### Required work
Restate word for word the lines of the material below, from the line with "statement is about" to the line with "error occurred while", both lines included, and no others.

### Data supplied
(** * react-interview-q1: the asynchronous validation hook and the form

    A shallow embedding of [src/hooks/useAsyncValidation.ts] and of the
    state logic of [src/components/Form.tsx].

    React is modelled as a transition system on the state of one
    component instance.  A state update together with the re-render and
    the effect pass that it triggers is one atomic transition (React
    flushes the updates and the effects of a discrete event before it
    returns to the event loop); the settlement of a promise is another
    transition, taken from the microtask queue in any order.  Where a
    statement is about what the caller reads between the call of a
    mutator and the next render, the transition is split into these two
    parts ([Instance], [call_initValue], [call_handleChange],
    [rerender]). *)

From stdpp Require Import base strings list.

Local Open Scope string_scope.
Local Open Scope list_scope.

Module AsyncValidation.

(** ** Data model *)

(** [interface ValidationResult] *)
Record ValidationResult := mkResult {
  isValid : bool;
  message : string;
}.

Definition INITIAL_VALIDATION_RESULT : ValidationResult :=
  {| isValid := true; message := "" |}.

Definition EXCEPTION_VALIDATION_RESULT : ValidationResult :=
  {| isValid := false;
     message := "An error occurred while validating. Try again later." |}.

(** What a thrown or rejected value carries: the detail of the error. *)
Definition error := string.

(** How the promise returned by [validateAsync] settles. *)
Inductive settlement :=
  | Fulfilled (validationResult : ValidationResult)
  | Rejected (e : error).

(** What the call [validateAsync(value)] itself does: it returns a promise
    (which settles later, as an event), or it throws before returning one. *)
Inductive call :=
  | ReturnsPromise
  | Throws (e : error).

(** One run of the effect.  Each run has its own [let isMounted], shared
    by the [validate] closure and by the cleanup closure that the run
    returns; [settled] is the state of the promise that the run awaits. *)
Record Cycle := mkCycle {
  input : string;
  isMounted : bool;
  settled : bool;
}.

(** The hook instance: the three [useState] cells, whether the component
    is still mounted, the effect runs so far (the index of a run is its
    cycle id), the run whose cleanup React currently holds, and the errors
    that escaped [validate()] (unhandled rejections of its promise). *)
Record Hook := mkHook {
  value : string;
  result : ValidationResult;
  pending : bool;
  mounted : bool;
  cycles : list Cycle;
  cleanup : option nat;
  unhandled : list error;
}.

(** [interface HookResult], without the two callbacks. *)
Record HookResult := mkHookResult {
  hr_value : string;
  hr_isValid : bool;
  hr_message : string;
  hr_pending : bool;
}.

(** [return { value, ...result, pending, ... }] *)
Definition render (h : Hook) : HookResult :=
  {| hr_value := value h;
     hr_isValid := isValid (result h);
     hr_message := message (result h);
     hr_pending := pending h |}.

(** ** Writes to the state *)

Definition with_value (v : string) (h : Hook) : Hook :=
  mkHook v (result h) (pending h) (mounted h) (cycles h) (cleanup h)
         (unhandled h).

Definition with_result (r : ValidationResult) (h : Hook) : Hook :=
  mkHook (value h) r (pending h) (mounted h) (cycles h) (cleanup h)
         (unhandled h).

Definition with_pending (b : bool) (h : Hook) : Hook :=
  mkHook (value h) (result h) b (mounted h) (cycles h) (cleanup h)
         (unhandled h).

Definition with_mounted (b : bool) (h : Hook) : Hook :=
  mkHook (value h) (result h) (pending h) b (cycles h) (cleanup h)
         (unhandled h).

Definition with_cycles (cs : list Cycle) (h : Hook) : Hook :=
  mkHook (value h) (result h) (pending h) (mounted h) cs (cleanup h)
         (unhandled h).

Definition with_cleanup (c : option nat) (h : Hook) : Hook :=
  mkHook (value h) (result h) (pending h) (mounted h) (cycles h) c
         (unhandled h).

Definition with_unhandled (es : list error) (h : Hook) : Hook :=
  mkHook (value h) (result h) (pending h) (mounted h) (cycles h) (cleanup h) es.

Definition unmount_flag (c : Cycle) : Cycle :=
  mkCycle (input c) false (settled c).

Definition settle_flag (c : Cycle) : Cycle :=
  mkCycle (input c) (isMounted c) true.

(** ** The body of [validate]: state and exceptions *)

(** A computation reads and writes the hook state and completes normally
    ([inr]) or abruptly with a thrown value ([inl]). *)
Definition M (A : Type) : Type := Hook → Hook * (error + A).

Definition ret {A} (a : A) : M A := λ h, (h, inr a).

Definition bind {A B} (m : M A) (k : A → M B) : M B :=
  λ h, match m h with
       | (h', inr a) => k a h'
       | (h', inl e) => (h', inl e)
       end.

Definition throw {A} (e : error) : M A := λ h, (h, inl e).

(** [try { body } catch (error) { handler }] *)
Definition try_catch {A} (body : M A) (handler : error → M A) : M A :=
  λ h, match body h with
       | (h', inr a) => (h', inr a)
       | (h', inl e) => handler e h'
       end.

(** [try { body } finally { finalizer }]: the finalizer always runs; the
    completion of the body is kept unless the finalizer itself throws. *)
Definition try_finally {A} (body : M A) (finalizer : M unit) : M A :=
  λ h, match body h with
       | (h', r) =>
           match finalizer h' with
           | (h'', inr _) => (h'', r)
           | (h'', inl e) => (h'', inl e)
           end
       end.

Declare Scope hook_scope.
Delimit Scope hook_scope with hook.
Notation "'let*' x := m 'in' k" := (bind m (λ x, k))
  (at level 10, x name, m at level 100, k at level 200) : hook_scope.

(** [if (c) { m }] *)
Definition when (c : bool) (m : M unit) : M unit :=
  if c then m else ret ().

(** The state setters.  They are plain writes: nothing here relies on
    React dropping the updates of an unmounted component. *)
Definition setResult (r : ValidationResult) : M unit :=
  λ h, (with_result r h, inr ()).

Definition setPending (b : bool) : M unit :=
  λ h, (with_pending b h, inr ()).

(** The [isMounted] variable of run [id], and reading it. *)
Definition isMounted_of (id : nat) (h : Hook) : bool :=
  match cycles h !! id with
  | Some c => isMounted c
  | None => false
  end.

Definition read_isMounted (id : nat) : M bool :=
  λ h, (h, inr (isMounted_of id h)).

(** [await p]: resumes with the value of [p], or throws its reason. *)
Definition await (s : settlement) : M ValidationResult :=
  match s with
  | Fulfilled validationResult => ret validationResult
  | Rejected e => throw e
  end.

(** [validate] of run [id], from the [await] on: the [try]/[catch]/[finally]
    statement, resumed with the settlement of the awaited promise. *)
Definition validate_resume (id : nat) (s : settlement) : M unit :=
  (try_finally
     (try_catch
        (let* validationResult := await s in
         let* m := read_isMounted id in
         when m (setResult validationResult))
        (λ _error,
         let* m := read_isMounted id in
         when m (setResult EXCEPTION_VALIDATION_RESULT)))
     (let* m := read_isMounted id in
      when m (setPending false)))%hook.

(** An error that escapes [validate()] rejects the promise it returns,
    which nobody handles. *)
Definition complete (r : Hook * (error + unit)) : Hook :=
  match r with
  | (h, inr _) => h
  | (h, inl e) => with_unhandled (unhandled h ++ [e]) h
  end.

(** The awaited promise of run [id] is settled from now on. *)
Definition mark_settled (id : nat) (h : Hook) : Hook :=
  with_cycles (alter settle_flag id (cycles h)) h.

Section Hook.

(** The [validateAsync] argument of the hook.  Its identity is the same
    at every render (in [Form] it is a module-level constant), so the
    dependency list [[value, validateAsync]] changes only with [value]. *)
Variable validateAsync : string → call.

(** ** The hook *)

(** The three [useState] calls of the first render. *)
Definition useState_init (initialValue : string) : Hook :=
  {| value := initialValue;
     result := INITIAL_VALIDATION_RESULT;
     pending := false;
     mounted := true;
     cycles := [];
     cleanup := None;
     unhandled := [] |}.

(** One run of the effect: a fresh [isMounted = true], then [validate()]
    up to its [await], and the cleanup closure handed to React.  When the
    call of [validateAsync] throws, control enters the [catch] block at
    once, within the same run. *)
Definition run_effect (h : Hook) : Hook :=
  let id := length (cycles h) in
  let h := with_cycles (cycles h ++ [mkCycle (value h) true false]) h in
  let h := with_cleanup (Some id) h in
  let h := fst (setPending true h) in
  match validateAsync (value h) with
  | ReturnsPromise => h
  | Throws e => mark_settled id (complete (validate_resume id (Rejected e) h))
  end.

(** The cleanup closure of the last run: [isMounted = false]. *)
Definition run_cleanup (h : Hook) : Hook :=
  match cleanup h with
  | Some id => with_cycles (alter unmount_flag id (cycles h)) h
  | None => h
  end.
==
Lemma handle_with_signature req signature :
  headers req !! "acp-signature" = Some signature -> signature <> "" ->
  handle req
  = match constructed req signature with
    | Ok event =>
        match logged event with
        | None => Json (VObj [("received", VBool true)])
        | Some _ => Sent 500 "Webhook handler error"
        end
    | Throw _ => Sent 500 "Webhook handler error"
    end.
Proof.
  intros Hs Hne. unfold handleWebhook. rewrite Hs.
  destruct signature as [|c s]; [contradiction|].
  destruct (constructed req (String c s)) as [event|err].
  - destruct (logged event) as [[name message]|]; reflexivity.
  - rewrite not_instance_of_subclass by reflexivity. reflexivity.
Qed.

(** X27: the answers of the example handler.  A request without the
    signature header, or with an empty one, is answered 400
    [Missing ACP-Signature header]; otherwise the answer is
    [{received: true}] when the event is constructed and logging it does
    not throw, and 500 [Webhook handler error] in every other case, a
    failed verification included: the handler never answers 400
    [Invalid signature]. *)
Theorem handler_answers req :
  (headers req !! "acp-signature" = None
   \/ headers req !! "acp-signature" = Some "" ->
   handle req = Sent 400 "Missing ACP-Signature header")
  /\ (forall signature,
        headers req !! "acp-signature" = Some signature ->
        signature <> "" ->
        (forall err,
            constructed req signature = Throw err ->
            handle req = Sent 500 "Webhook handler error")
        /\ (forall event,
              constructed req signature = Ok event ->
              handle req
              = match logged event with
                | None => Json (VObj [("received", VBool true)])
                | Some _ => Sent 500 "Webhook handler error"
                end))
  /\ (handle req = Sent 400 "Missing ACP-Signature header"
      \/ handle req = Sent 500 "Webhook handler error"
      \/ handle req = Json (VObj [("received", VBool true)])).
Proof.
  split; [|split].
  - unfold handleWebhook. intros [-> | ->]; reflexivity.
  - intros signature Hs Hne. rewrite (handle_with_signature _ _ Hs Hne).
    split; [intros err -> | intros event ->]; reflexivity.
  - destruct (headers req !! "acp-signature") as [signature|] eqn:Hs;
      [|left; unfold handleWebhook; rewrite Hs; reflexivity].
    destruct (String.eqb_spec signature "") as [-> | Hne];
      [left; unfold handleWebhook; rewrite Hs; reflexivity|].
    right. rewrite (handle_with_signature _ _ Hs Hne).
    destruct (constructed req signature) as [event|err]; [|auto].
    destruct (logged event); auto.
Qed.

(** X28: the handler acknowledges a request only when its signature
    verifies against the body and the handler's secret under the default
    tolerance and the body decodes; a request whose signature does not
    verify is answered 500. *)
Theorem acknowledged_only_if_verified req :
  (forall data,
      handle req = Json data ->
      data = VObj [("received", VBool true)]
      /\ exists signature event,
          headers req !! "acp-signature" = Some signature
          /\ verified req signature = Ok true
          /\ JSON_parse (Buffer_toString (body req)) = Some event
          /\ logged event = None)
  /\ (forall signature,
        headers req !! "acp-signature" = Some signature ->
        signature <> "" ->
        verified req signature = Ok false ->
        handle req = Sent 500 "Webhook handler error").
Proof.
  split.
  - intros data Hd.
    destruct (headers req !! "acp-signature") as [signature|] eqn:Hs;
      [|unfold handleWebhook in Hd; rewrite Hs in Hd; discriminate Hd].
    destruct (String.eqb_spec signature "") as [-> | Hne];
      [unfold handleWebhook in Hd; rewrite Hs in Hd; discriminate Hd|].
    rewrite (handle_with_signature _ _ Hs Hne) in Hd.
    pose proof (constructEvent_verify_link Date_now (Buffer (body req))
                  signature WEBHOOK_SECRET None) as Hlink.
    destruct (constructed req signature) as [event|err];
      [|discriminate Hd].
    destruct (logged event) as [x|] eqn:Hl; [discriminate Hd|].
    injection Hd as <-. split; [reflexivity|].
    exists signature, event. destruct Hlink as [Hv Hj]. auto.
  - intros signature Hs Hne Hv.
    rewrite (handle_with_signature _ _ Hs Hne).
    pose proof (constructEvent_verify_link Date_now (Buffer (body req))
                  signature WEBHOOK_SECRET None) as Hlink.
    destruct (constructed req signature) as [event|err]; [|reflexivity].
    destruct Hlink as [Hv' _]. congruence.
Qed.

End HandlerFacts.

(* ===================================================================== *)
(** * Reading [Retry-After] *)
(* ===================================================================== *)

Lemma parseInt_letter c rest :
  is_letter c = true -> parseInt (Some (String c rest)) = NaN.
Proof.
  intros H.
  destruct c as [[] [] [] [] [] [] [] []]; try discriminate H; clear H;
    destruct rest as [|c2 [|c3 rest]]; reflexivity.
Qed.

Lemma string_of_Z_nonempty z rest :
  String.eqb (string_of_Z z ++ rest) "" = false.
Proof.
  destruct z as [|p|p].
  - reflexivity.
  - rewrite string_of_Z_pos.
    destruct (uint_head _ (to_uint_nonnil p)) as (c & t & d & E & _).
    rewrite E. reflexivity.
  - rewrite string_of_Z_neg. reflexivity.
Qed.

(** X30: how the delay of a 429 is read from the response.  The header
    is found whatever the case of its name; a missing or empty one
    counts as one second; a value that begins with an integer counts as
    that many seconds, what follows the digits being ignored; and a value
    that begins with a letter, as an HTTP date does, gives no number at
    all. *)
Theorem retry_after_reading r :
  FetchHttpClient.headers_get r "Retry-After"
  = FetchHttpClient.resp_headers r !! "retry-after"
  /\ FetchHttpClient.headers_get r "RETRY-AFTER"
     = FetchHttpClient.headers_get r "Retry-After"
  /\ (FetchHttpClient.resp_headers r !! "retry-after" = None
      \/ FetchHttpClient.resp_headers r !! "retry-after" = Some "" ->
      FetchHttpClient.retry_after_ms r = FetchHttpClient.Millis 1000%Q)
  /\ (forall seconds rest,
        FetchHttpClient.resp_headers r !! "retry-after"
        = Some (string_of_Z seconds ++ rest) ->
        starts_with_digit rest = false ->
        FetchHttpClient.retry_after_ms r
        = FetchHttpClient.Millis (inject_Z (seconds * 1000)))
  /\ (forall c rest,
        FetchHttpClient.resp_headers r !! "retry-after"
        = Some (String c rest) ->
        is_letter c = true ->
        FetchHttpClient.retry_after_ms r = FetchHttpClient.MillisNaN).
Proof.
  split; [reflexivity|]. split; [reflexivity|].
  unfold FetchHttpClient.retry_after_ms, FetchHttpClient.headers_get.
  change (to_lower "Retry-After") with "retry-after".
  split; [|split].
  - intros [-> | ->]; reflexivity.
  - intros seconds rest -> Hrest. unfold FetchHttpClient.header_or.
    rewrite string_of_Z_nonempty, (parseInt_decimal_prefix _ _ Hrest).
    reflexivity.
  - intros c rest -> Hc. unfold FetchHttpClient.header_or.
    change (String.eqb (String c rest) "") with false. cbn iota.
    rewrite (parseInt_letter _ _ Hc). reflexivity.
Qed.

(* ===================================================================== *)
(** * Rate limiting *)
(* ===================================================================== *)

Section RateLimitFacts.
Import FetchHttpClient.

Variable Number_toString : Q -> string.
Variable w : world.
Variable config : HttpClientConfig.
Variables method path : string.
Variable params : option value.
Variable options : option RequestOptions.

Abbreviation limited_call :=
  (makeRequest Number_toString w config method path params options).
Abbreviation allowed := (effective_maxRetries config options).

### Finished exercise
    statement is about what the caller reads between the call of a
    mutator and the next render, the transition is split into these two
    parts ([Instance], [call_initValue], [call_handleChange],
    [rerender]). *)

From stdpp Require Import base strings list.

Local Open Scope string_scope.
Local Open Scope list_scope.

Module AsyncValidation.

(** ** Data model *)

(** [interface ValidationResult] *)
Record ValidationResult := mkResult {
  isValid : bool;
  message : string;
}.

Definition INITIAL_VALIDATION_RESULT : ValidationResult :=
  {| isValid := true; message := "" |}.

Definition EXCEPTION_VALIDATION_RESULT : ValidationResult :=
  {| isValid := false;
     message := "An error occurred while validating. Try again later." |}.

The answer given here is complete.